Whether it is immediately identifiable as an alcohol-related problem or not is beside the point. When your ability to complete the tasks you were hired to complete is compromised, the results are self-evident. Likewise, punctuality. Arriving to work on time (or at all) is generally smiled upon by employers. If that aspect of your performance begins to suffer, the consequences will soon follow.
Reflect on your own professional performance, or that of a loved one you fear may be suffering from high-functioning alcoholism. Deficiencies tend to be obvious, even if we are reluctant to acknowledge them. Read the warning signs clearly and act accordingly. Delays on that front could result in avoidable career peril.
5. Heightened tolerance
Alcohol can only be processed by the human body in limited quantities, but the body’s biochemistry is rather adaptable. People with a history of sustained alcohol intake are notably more resistant to drunkenness than are those who drink infrequently or in moderation. Composure can also be practiced to an extent. High-functioning alcoholics will almost always exhibit high levels of alcohol tolerance and can avoid appearing overtly drunk once the alcohol sets in. This is not a superhuman quality by any measure. It is a natural biological response to high-volume alcohol intake.
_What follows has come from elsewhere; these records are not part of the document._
(* ===== verification/Project.v ===== *)
(** * Projects

    [internal/project] over the table of migrations 0004 and 0005. An update and an archive read the row before
    they write it; under READ COMMITTED other sessions can commit in between, which is
    the argument [mid]. Foreign keys to tenants, users and keys are taken as satisfied:
    the caller is authorized. *)

From S2P Require Import Prelude Apperr Ids Cursor Db Authz Slug Tenant Paging Render.
From S2P Require AuditLog.

Definition DefaultPageSize : Z := 20.
Definition MaxPageSize : Z := 100.
Definition MaxInt32 : Z := 2147483647.

Record Project := mkProject {
  ID : uuid;
  TenantID : uuid;
  Name : string;
  p_Slug : string;
  Description : string;
  Version : Z;
  CreatedBy : option uuid;
  CreatedByKey : option uuid;
  CreatedAt : gotime;
  UpdatedAt : gotime;
  ArchivedAt : option gotime;
}.

Definition Archived (p : Project) : bool := bool_decide (is_Some (ArchivedAt p)).

(** [Project{}] *)
Definition zero_time : gotime := -62135596800 * 1000000000.
Definition zero_project : Project :=
  mkProject uuid_Nil uuid_Nil "" "" "" 0 None None zero_time zero_time None.

Record CreateInput := mkCreateInput { in_Name : string; in_Description : string; in_Slug : string }.
Record UpdateInput := mkUpdateInput {
  up_Name : option string;
  up_Description : option string;
  ExpectedVersion : Z;
}.
Record ListFilter := mkListFilter { IncludeArchived : bool }.

Definition bindingFilter (f : ListFilter) : string := "archived=" +:+ (if IncludeArchived f then "true" else "false").

Definition NormalizePageSize (requested : Z) : Z :=
  if requested <=? 0 then DefaultPageSize else if MaxPageSize <? requested then MaxPageSize else requested.

Definition validateName (raw : string) : go_result string :=
  let name := trim_space raw in
  if bool_decide (name = "") || (200 <? slen name) then Err (Invalid "name" "must be between 1 and 200 characters")
  else Ok name.

Definition validateDescription (d : string) : go_result unit :=
  if 2000 <? slen d then Err (Invalid "description" "must be at most 2000 characters") else Ok tt.

(** [rand] is what a derived slug draws. *)
Definition validateCreate `{Unicode} (rand : nat -> Z) (i : CreateInput) : go_result CreateInput :=
  name ← validateName (in_Name i);
  _ ← validateDescription (in_Description i);
  let slug := if decide (in_Slug i = "") then Slugify rand name else in_Slug i in
  if negb (slugPattern slug)
  then Err (Invalid "slug"
         "must be 2-63 characters of lowercase letters, digits, and single hyphens, and must not start with a hyphen")
  else Ok (mkCreateInput name (in_Description i) slug).

(** ** Tables *)

Record DB := mkDB {
  projects : gmap uuid Project;
  audit_log : AuditLog.Table;
}.
Definition empty_DB : DB := mkDB ∅ [].
Definition set_projects (x : gmap uuid Project) (db : DB) : DB := mkDB x (audit_log db).
Definition set_audit (x : AuditLog.Table) (db : DB) : DB := mkDB (projects db) x.

(** The CHECK constraints of migrations 0004 and 0005. *)
Definition project_check (p : Project) : bool :=
  (1 <=? char_length (Name p)) && (char_length (Name p) <=? 200) && slugPattern (p_Slug p) &&
  (char_length (Description p) <=? 2000) && (0 <? Version p) &&
  xorb (bool_decide (is_Some (CreatedBy p))) (bool_decide (is_Some (CreatedByKey p))).

(** [projects_tenant_slug_live_idx] *)
Definition live_slug (t : uuid) (slug : string) (db : DB) : bool :=
  existsb (fun p => bool_decide (TenantID p = t /\ p_Slug p = slug) && negb (Archived p)) (map_to_list (projects db)).*2.

Definition insert_project (g : Settings) (p : Project) : SE DB err Project := fun db =>
  if negb (tenant_is g (TenantID p)) then (Err rls_violation, db)
  else if negb (project_check p) then (Err (check_violation "projects"), db)
  else if bool_decide (is_Some (projects db !! ID p)) || live_slug (TenantID p) (p_Slug p) db
  then (Err (unique_violation "projects"), db)
  else (Ok p, set_projects (<[ID p := p]> (projects db)) db).

(** SELECT ... WHERE id = $1 AND tenant_id = $2, under the policy. *)
Definition find_project (g : Settings) (t : uuid) (id : uuid) (db : DB) : option Project :=
  match projects db !! id with
  | Some p => if tenant_is g (TenantID p) && bool_decide (TenantID p = t) then Some p else None
  | None => None
  end.

(** UPDATE ... RETURNING on the row [find_project] sees, when it also satisfies
    [cond]; [Ok None] is zero rows. *)
Definition update_project (g : Settings) (t id : uuid) (cond : Project -> bool) (f : Project -> Project)
    : SE DB err (option Project) := fun db =>
  match find_project g t id db with
  | Some p =>
      if negb (cond p) then (Ok None, db)
      else if MaxInt32 <? Version (f p) then (Err numeric_out_of_range, db)
      else if negb (project_check (f p)) then (Err (check_violation "projects"), db)
      else (Ok (Some (f p)), set_projects (<[id := f p]> (projects db)) db)
  | None => (Ok None, db)
  end.

Section store.
Context `{Unicode} `{UUIDLib} `{TimeJSON} (env : Env).

Definition auditImage (p : Project) : json :=
  JObj [("id", JStr (uuid_String (ID p))); ("name", JStr (Name p)); ("slug", JStr (p_Slug p));
        ("description", JStr (Description p)); ("version", JNum (Version p)); ("archived_at", json_opt_time (ArchivedAt p))].

(** [id] is the entry's identifier. *)
Definition auditProject (g : Settings) (id : uuid) (a : Authorized) (action : string) (p : Project)
    (before after : option json) : SE DB err unit :=
  actor ← lift (AuditLog.ActorFromAuthorized a);
  zoom audit_log set_audit
    (AuditLog.Write env g id
       (AuditLog.mkEntry (TenantID p) actor.1 actor.2 action "project" (Some (ID p)) before after (env_reqid env))).

(** The failure of a create; the message quotes the slug of the project scanned from
    the insert, which is empty when the insert is what failed. *)
Definition create_fail (slug : string) (e : err) : err :=
  if IsUniqueViolation e
  then Wrapf ("a project with the slug " +:+ fmt_q slug +:+ " already exists in this tenant: conflict") (Sentinel ErrConflict)
  else Wrapf ("create project: " +:+ error_text e) e.

Definition new_project (a : Authorized) (i : CreateInput) : Project :=
  mkProject (env_id env 0) (scope a) (in_Name i) (in_Slug i) (in_Description i) 1
    (if IsMachine a then None else Some (userID a)) (if IsMachine a then Some (keyID a) else None)
    (env_now env) (env_now env) None.

Definition Create (a : Authorized) (i : CreateInput) : SE DB err Project :=
  if negb (Valid a) then throw (Sentinel ErrNoScope)
  else
    validated ← lift (validateCreate (env_rand env) i);
    WithIdentityTx (Identity_of a) (fun g =>
      p ← or_fail (insert_project g (new_project a validated)) (create_fail "");
      _ ← or_fail (auditProject g (env_id env 1) a AuditLog.ActionProjectCreate p None (Some (auditImage p)))
            (create_fail (p_Slug p));
      mret p).

Definition Get (a : Authorized) (id : uuid) : SE DB err Project :=
  if negb (Valid a) then throw (Sentinel ErrNoScope)
  else if decide (id = uuid_Nil) then throw (Sentinel ErrNotFound)
  else or_fail
    (WithIdentityTx (Identity_of a) (fun g db =>
       (match find_project g (scope a) id db with Some p => Ok p | None => Err (Sentinel PgxErrNoRows) end, db)))
    (fun e => if Is e PgxErrNoRows then Sentinel ErrNotFound else Wrapf ("get project: " +:+ error_text e) e).

(** The transaction after the first read, over the tables as they are then. *)
Definition edited (name desc : option string) (p : Project) : Project :=
  mkProject (ID p) (TenantID p) (default (Name p) name) (p_Slug p) (default (Description p) desc) (Version p + 1)
    (CreatedBy p) (CreatedByKey p) (CreatedAt p) (env_now env) (ArchivedAt p).

Definition retired (p : Project) : Project :=
  mkProject (ID p) (TenantID p) (Name p) (p_Slug p) (Description p) (Version p + 1)
    (CreatedBy p) (CreatedByKey p) (CreatedAt p) (env_now env) (Some (env_now env)).

(** [before] is the row the first read returned. *)
Definition write_project (g : Settings) (a : Authorized) (id : uuid) (verb action : string) (before : Project)
    (cond : Project -> bool) (f : Project -> Project) : SE DB err (option Project) :=
  updated ← or_fail (update_project g (scope a) id cond f) (fun e => Wrapf (verb +:+ " project: " +:+ error_text e) e);
  match updated with
  | None => mret None
  | Some p =>
      _ ← auditProject g (env_id env 0) a action p (Some (auditImage before)) (Some (auditImage p));
      mret (Some p)
  end.

(** Why an update matched no row. *)
Definition classify (g : Settings) (a : Authorized) (id : uuid) (expected : Z) (db : DB) : err :=
  match find_project g (scope a) id db with
  | None => Sentinel ErrNotFound
  | Some p =>
      if Archived p then Sentinel ErrNotFound
      else Wrapf ("this project was modified by someone else (expected version " +:+ dec expected +:+
                  ", current version " +:+ dec (Version p) +:+ "); re-read it and retry: version conflict")
             (Sentinel ErrVersionConflict)
  end.

(** [mid] is what other sessions commit between the first read and the UPDATE,
    [mid2] between an UPDATE of no row and the read that explains it. *)
Definition Update (mid mid2 : DB -> DB) (a : Authorized) (id : uuid) (i : UpdateInput) : SE DB err Project := fun db =>
  if negb (Valid a) then (Err (Sentinel ErrNoScope), db)
  else if decide (id = uuid_Nil) then (Err (Sentinel ErrNotFound), db)
  else if ExpectedVersion i <=? 0 then (Err (Invalid "expected_version" "must be a positive integer"), db)
  else match (match up_Name i with None => Ok None | Some n => name ← validateName n; Ok (Some name) end) with
  | Err e => (Err e, db)
  | Ok name =>
      match (match up_Description i with None => Ok tt | Some d => validateDescription d end) with
      | Err e => (Err e, db)
      | Ok _ =>
          let g := settings_of (Identity_of a) in
          let before := default zero_project (find_project g (scope a) id db) in
          let cond p := (Version p =? ExpectedVersion i) && negb (Archived p) in
          if MaxInt32 <? ExpectedVersion i
          then (Err (Wrapf "update project: integer out of range" numeric_out_of_range), mid db)
          else match BeginFunc (write_project g a id "update" AuditLog.ActionProjectUpdate before cond
                             (edited name (up_Description i))) (mid db) with
          | (Err e, db') => (Err e, db')
          | (Ok (Some p), db') => (Ok p, db')
          | (Ok None, db') => let db'' := mid2 db' in (Err (classify g a id (ExpectedVersion i) db''), db'')
          end
      end
  end.

Definition Archive (mid mid2 : DB -> DB) (a : Authorized) (id : uuid) : SE DB err unit := fun db =>
  if negb (Valid a) then (Err (Sentinel ErrNoScope), db)
  else if decide (id = uuid_Nil) then (Err (Sentinel ErrNotFound), db)
  else
    let g := settings_of (Identity_of a) in
    let before := default zero_project (find_project g (scope a) id db) in
    match BeginFunc (write_project g a id "archive" AuditLog.ActionProjectArchive before
                       (fun p => negb (Archived p)) retired) (mid db) with
    | (Err e, db') => (Err e, db')
    | (Ok (Some _), db') => (Ok tt, db')
    | (Ok None, db') =>
        let db'' := mid2 db' in
        match find_project g (scope a) id db'' with
        | None => (Err (Sentinel ErrNotFound), db'')
        | Some p => if Archived p then (Ok tt, db'') else (Err (Sentinel ErrNotFound), db'')
        end
    end.

Definition project_key (p : Project) : Key := (CreatedAt p, ID p).

(** The rows a listing of the tenant covers. *)
Definition listed_rows (g : Settings) (t : uuid) (f : ListFilter) (db : DB) : list Project :=
  filter (fun p => tenant_is g (TenantID p) /\ TenantID p = t /\ (IncludeArchived f = true \/ ArchivedAt p = None))
    (map_to_list (projects db)).*2.

Definition List_ (a : Authorized) (f : ListFilter) (after : option Position) (limit : Z)
    : SE DB err (list Project * option Position) :=
  if negb (Valid a) then throw (Sentinel ErrNoScope)
  else
    let limit := NormalizePageSize limit in
    out ← or_fail
      (WithIdentityTx (Identity_of a) (fun g db =>
         (Ok (keyset_query project_key (listed_rows g (scope a) f db) after limit), db)))
      (fun e => Wrapf ("list projects: " +:+ error_text e) e);
    mret (cut_page project_key out limit).

Definition Binding_of (a : Authorized) (f : ListFilter) : Binding := mkBinding (scope a) "projects" (bindingFilter f).
End store.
If you have noticed you never seem to “get drunk” and you remain seemingly unimpaired following two or three drinks, it’s possible your tolerance has been strengthening as your will to abstain from alcohol has been weakening. Recognizing as much is crucial where seeking treatment is concerned. None of this is to say that resistance to drunkenness is a definitive sign of alcoholism (high-functioning or otherwise). A healthy, athletic body might also be less prone to inebriation than an unhealthy counterpart, as metabolism and muscle mass contribute greatly to human biochemistry. Even so, a high-functioning alcoholic will generally have some awareness of their higher-than-average tolerance. Register that awareness responsibly, if it does apply to you.
6. Suffering from withdrawals
The clearest problem indicator a high-functioning alcoholic is likely to privately experience is that of alcohol withdrawals. These are the body’s involuntary responses to an absence of alcohol which can manifest both psychologically and physiologically. Feelings of anxiety are common for those suffering from alcohol withdrawals, as are feelings of depression. Severe withdrawal will see a person plagued by nausea, disorientation, and fatigue.
When these sensations follow even a brief period of alcohol abstinence, the signs of alcoholism are very much in evidence. Persistent withdrawal symptoms can result in poor overall health and an inability to maintain mental focus. They also lead to more drinking, as the temporary relief it brings can prove difficult to resist for many high-functioning alcoholics. You should not dismiss or outright ignore this most serious sign of high-functioning alcoholism. At the first sign of alcohol withdrawal symptoms, seek out qualified help.
If you are at all uncertain as to where you fall on the alcohol intake spectrum, measure your drinking volume against an established guideline. Doing so will provide you with a baseline understanding of your dependency level. From there you can, if necessary, look into treatment options designed to help high-functioning alcoholics reclaim control of their lives.